◆ Directions for this task
Reproduce exactly the lines below from the one containing "runtime: given the" through the one containing "Context (next_id : nat -> Uuid).", including both, and nothing else.

Top of Information given

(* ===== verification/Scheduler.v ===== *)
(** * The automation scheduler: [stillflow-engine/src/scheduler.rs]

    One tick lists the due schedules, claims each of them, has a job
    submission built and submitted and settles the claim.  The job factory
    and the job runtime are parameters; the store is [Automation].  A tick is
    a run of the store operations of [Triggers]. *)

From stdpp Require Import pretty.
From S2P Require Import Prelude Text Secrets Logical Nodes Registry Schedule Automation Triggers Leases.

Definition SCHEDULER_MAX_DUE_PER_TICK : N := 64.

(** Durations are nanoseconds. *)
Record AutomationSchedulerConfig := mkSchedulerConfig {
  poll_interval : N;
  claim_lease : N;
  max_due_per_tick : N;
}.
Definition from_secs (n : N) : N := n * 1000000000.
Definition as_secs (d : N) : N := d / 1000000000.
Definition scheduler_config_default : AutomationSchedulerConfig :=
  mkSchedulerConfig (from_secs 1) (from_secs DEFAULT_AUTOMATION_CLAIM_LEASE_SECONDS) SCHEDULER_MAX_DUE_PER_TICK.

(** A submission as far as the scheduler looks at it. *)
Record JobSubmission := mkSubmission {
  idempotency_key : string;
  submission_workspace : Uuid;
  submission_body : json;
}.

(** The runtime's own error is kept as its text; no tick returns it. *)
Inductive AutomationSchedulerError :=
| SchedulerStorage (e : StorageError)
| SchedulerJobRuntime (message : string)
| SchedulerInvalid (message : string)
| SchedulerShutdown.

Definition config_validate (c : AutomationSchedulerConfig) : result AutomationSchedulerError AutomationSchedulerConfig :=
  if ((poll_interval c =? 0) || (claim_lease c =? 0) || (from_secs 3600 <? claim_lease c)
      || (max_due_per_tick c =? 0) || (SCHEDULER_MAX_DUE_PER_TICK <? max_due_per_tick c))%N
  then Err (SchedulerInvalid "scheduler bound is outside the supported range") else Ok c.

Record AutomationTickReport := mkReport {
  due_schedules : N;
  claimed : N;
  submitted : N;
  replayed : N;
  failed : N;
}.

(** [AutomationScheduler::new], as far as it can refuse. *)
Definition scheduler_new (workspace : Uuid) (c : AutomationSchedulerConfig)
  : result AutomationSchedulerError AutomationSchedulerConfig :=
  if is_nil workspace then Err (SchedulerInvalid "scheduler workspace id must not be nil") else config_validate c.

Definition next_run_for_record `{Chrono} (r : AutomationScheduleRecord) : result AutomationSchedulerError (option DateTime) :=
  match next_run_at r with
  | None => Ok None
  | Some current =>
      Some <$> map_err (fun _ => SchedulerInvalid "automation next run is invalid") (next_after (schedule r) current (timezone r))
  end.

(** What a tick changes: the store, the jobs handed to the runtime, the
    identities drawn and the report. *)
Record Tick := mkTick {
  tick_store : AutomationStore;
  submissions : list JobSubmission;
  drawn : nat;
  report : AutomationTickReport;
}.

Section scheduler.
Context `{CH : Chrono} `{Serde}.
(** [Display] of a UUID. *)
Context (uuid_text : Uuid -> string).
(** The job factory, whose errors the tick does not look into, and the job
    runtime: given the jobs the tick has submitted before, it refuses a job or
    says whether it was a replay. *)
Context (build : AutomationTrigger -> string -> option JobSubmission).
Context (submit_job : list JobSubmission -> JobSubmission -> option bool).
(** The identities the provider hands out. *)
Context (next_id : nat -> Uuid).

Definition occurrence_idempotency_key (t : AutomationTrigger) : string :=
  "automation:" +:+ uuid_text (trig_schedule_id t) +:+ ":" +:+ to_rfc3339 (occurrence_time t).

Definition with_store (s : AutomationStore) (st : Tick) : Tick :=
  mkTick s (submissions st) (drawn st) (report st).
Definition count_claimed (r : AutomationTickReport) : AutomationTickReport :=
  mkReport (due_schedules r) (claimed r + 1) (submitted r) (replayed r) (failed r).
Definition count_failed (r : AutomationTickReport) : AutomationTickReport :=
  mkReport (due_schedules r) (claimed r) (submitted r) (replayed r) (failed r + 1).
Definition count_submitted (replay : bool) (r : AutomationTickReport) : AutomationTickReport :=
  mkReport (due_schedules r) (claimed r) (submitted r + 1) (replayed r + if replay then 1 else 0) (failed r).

Bottom of Information given

◆ Task response
    runtime: given the jobs the tick has submitted before, it refuses a job or
    says whether it was a replay. *)
Context (build : AutomationTrigger -> string -> option JobSubmission).
Context (submit_job : list JobSubmission -> JobSubmission -> option bool).
(** The identities the provider hands out. *)
Context (next_id : nat -> Uuid).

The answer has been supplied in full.